### Problem
Set down exactly the lines below, starting at the one that contains "(** A heap in" and ending at the one that contains "(** The discrepancy", with both of those lines included and nothing else.

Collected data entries
+--

(** * sftp-gui: session registry, transfer engine and archive builder

    A shallow embedding of the Go services of the SFTP web client
    ([internal/services] session and file services, [internal/models],
    [pkg/utils]) together with the legacy single-file handler that still
    ships in the repository.

    Conventions.
    - Go strings are byte strings: [string] (a list of 8-bit [ascii]).
    - Go [(T, error)] results are [result T]; a bare [error] is
      [option error] ([None] is [nil]).
    - [time.Time] is an instant in nanoseconds ([Z]); [time.Duration] is an
      int64 number of nanoseconds, and [Time.Sub] saturates as Go's does.
    - The registry map is a [gmap string Session]; the mutex-protected
      critical sections are the atomic steps of the model.
    - Everything outside the repository (the SSH/SFTP peers, the random
      source, the clock, the ZIP writer's sink) is an explicit answer passed
      to the function that asks for it. *)

From Stdlib Require Import ZArith Lia Strings.Ascii Strings.String Strings.Byte.
From stdpp Require Import gmap strings list fin_maps.

Set Warnings "-register-all".

Local Open Scope string_scope.
Local Open Scope list_scope.

(* ===================================================================== *)
(** * Part I: definitions                                                 *)
(* ===================================================================== *)

(** ** Errors and results *)

(** [models.ValidationError], [models.SessionError], [models.AuthError] and
    the errors built by [fmt.Errorf]; [Foreign] is an error value produced
    by a library or by the remote peer. *)
Inductive error : Type :=
| ValidationError (Message : string)
| SessionError (Message : string)
| AuthError (Message : string)
| Errorf (msg : string)
| Wrapf (msg : string) (cause : error)
| Foreign (msg : string).

Inductive result (A : Type) : Type :=
| Ok (a : A)
| Err (e : error).
Arguments Ok {A} a.
Arguments Err {A} e.

Definition ErrInvalidHost : error := ValidationError "host is required".
Definition ErrInvalidPort : error := ValidationError "port must be between 1 and 65535".
Definition ErrInvalidUsername : error := ValidationError "username is required".
Definition ErrInvalidPassword : error := ValidationError "password is required".
Definition ErrSessionExpired : error := SessionError "session has expired".
Definition ErrSessionNotFound : error := SessionError "session not found".
Definition ErrUnauthorized : error := AuthError "unauthorized access".

(** ** Time *)

Definition Time : Type := Z.
Definition Duration : Type := Z.

Definition minDuration : Duration := (- 2 ^ 63)%Z.
Definition maxDuration : Duration := (2 ^ 63 - 1)%Z.
Definition Nanosecond : Duration := 1%Z.
Definition Second : Duration := 1000000000%Z.
Definition Minute : Duration := (60 * Second)%Z.
Definition Hour : Duration := (60 * Minute)%Z.
(** [X10] A sequence of [n] calls of the methods of [part_000] only
    appends to the trace and calls the transport at most [n] times: no
    method retries or sends a second request on its own. *)
Theorem exec_all_sends000 (env : Env Part000.Struct QuoteResponse)
    (cs : list Calls000.Call) :
  sends_at_most (length cs) (Calls000.exec_all env cs).
Proof.
  induction cs as [|c cs IH]; cbn [Calls000.exec_all length].
  - apply sends_ret.
  - apply (sends_bind 1 (length cs)); [apply exec_sends000|intros _; exact IH].
Qed.

Section sends001.
Context {Route : Type}.
Context (InAmt OutAmt : Route → string).
Context (GetBestRoute : Part001.QuoteResponse Route → Route * option error).
Context (env : Env (Part001.Struct Route) (Part001.QuoteResponse Route)).

Lemma Quote_sends001 params : sends_at_most 1 (Part001.Quote env params).
Proof.
  intros σ. unfold_methods; run; repeat case_match; simplify_eq; appended.
Qed.

Lemma Swap_sends001 params : sends_at_most 0 (Part001.Swap env params).
Proof.
  intros σ. destruct (Swap001_stops_before_transport env params σ) as [err ->].
  exists []. split; [symmetry; apply app_nil_r|cbn; lia].
Qed.

Lemma BestSwap_sends001 params :
  sends_at_most 1 (Part001.BestSwap GetBestRoute env params).
Proof.
  unfold Part001.BestSwap. apply (sends_bind 1 0); [apply Quote_sends001|].
  intros [routes [err|]]; [apply sends_ret|].
  destruct (GetBestRoute routes) as [route [err|]]; [apply sends_ret|].
  apply (sends_bind 0 0); [apply Swap_sends001|].
  intros [swap [err|]]; apply sends_ret.
Qed.

Lemma ExchangeRate_sends001 params :
  sends_at_most 1 (Part001.ExchangeRate InAmt OutAmt GetBestRoute env params).
Proof.
  unfold Part001.ExchangeRate. apply (sends_bind 1 0); [apply Quote_sends001|].
  intros [routes [err|]]; [apply sends_ret|].
  destruct (GetBestRoute routes) as [route [err|]]; [apply sends_ret|].
  destruct (strconv.ParseInt (InAmt route) 10 64) as [a [err|]];
    [apply sends_ret|].
  destruct (strconv.ParseInt (OutAmt route) 10 64) as [b [err|]];
    apply sends_ret.
Qed.
(** A heap in which the class object [ess_obj] owns the array at 1. *)
Definition ess_heap : gmap positive (list Model.Enrollment) :=
  {[ 1%positive := [alice_enrolled; Model.new_Enrollment bob] ]}.
Definition ess_obj : Heap.ClassObj := Heap.mkClassObj "ESS" 1 2025 1.
Definition some_ops : list Heap.ArrayOp :=
  [Heap.Push (Model.new_Enrollment alice); Heap.Shift; Heap.Splice 0 1 []].

End Inputs.

(** ** The rest of the evaluations component (Evaluations.tsx) *)

Module Client.
Import Model.

Definition EVALUATION_GOALS : list string :=
  ["Requirements"; "Configuration Management"; "Project Management";
   "Design"; "Tests"; "Refactoring"].

(** [a === b]: two strings are equal when they are the same string, two
    objects when they are the same object; the objects met here are the
    members of [Object.prototype], which differ in their texts. *)
Definition strict_eq (a b : JsValue) : bool :=
  match a, b with
  | VStr x, VStr y => String.eqb x y
  | VObj x, VObj y => String.eqb x y
  | VNull, VNull | VUndefined, VUndefined => true
  | _, _ => false
  end.

Definition getDiscrepancyClass (evaluation selfEvaluation : JsValue) : string :=
  if negb (truthy_value evaluation) || negb (truthy_value selfEvaluation) then ""
  else if strict_eq evaluation selfEvaluation then "match"
  else "discrepancy".

(** [list.reduce((acc, evaluation) => { acc[evaluation.goal] =
    evaluation.grade; return acc; }, {})]: the own properties of the record
    the tables look grades up in. *)
Definition evaluations_record (evaluations : list EvaluationJSON) : gmap string string :=
  foldl (fun acc evaluation => js_set acc (goal evaluation) (grade evaluation))
        ∅ evaluations.

(** The discrepancy summary of one row of the comparison table. *)
Definition row_discrepancy (enrollment : EnrollmentJSON) : Discrepancy.DiscrepancyInfo :=
  let studentEvaluations := evaluations_record (j_evaluations enrollment) in
  let studentSelfEvaluations := evaluations_record (j_selfEvaluations enrollment) in
  Discrepancy.getStudentDiscrepancyInfo EVALUATION_GOALS
    studentEvaluations studentSelfEvaluations.

(** The effect that follows [selectedClassId] and [classes]: the new value
    of [selectedClass].  The client's class objects are the JSON objects the
    server sends. *)
Definition updateSelectedClass (selectedClassId : string) (classes : list ClassJSON)
    : option ClassJSON :=
  if negb (String.eqb selectedClassId "") then
    let classObj := List.find (fun c => String.eqb (j_id c) selectedClassId) classes in
    classObj
  else None.

(** SelfEvaluation.tsx, the [onChange] of the class selector. *)
Definition selectClass (classes : list ClassJSON) (value : string) : option ClassJSON :=
  List.find (fun cls => String.eqb (j_id cls) value) classes.

(** SelfEvaluation.tsx, [loadClasses] once the data has arrived.  The
    function reads the [selectedClass] of the render that created it
    ([captured]); the state it writes is the one of the moment the data
    arrives ([current]), which an [onChange] may have changed meanwhile.
    The result is the new [classes] and [selectedClass]. *)
Definition loadClasses (data : list ClassJSON) (captured current : option ClassJSON)
    : list ClassJSON * option ClassJSON :=
  (data,
   match captured with
   | Some sel =>
       match List.find (fun c => String.eqb (j_id c) (j_id sel)) data with
       | Some updated => Some updated
       | None => current
       end
   | None => current
   end).

(** *** The click handler of the scheduling button *)

(** The double holding an integer. *)
Definition float_of_Z (z : Z) : float :=
  if z <? 0 then (- PrimFloat.of_uint63 (Uint63.of_Z (- z)))%float
  else PrimFloat.of_uint63 (Uint63.of_Z z).

(** What the handler does to the outside, in order. *)
Inductive Action :=
  | OpenModal (title message : string)
  | ScheduleOneTime (classId goal : string) (totalHours : float)
  | LoadClasses
  | OnError (errorMessage : string).

(** The state variables next to the scheduling form that the handler
    reads. *)
Record Page := mkPage {
  selectedClass : option ClassJSON
}.

(** [((Number(days) || 0) * 24) + (Number(hours) || 0)
    + ((Number(minutes) || 0) / 60)], in doubles. *)
Definition totalHours (st : Scheduler.State Page) : float :=
  (float_of_Z (Scheduler.Number_or_0 (Scheduler.days st)) * 24
   + float_of_Z (Scheduler.Number_or_0 (Scheduler.hours st))
   + float_of_Z (Scheduler.Number_or_0 (Scheduler.minutes st)) / 60)%float.

(** The text of the success dialog. *)
Definition success_message (toLocaleString : Scheduler.Date -> string)
    (selectedClass : ClassJSON) (goal : string) (scheduledDate : Scheduler.Date) : string :=
  "Pedido de autoavaliação agendado para a turma: "
  +:+ j_topic selectedClass +:+ ", meta: " +:+ goal +:+ ". Envio em: "
  +:+ toLocaleString scheduledDate.

(** The form after a successful request. *)
Definition reset_form (st : Scheduler.State Page) : Scheduler.State Page :=
  Scheduler.mkState false "" (Scheduler.Num 0) (Scheduler.Num 0) (Scheduler.Num 0)
                    None (Scheduler.others st).

Section Handler.
(** [scheduledDate.toLocaleString()] depends on the locale of the browser. *)
Variable toLocaleString : Scheduler.Date -> string.
(** The outcome of [EnrollmentService.scheduleOneTime]: it resolves, or it
    throws an error with a message. *)
Variable scheduleOneTime : string -> string -> float -> result string ().

Definition onScheduleClick (st : Scheduler.State Page)
    : list Action * Scheduler.State Page :=
  match selectedClass (Scheduler.others st) with
  | None => ([OpenModal "Selecione uma turma antes de agendar." ""], st)
  | Some selectedClass =>
      if String.eqb (Scheduler.scheduledGoal st) "" then
        ([OpenModal "Selecione uma meta." ""], st)
      else
        match Scheduler.scheduledDate st with
        | None => ([OpenModal "Informe um tempo válido para o agendamento." ""], st)
        | Some scheduledDate =>
            let totalHours := totalHours st in
            let call :=
              ScheduleOneTime (j_id selectedClass) (Scheduler.scheduledGoal st) totalHours in
            match scheduleOneTime (j_id selectedClass) (Scheduler.scheduledGoal st)
                                  totalHours with
            | Ok _ =>
                ([call;
                  OpenModal "Sucesso!"
                    (success_message toLocaleString selectedClass
                       (Scheduler.scheduledGoal st) scheduledDate);
                  LoadClasses],
                 reset_form st)
            | Err message =>
                ([call;
                  OnError (if String.eqb message "" then "Erro ao agendar" else message)],
                 st)
            end
        end
  end.
End Handler.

+--

### Your response
(** A heap in which the class object [ess_obj] owns the array at 1. *)
Definition ess_heap : gmap positive (list Model.Enrollment) :=
  {[ 1%positive := [alice_enrolled; Model.new_Enrollment bob] ]}.
Definition ess_obj : Heap.ClassObj := Heap.mkClassObj "ESS" 1 2025 1.
Definition some_ops : list Heap.ArrayOp :=
  [Heap.Push (Model.new_Enrollment alice); Heap.Shift; Heap.Splice 0 1 []].

End Inputs.

(** ** The rest of the evaluations component (Evaluations.tsx) *)

Module Client.
Import Model.

Definition EVALUATION_GOALS : list string :=
  ["Requirements"; "Configuration Management"; "Project Management";
   "Design"; "Tests"; "Refactoring"].

(** [a === b]: two strings are equal when they are the same string, two
    objects when they are the same object; the objects met here are the
    members of [Object.prototype], which differ in their texts. *)
Definition strict_eq (a b : JsValue) : bool :=
  match a, b with
  | VStr x, VStr y => String.eqb x y
  | VObj x, VObj y => String.eqb x y
  | VNull, VNull | VUndefined, VUndefined => true
  | _, _ => false
  end.

Definition getDiscrepancyClass (evaluation selfEvaluation : JsValue) : string :=
  if negb (truthy_value evaluation) || negb (truthy_value selfEvaluation) then ""
  else if strict_eq evaluation selfEvaluation then "match"
  else "discrepancy".

(** [list.reduce((acc, evaluation) => { acc[evaluation.goal] =
    evaluation.grade; return acc; }, {})]: the own properties of the record
    the tables look grades up in. *)
Definition evaluations_record (evaluations : list EvaluationJSON) : gmap string string :=
  foldl (fun acc evaluation => js_set acc (goal evaluation) (grade evaluation))
        ∅ evaluations.

(** The discrepancy summary of one row of the comparison table. *)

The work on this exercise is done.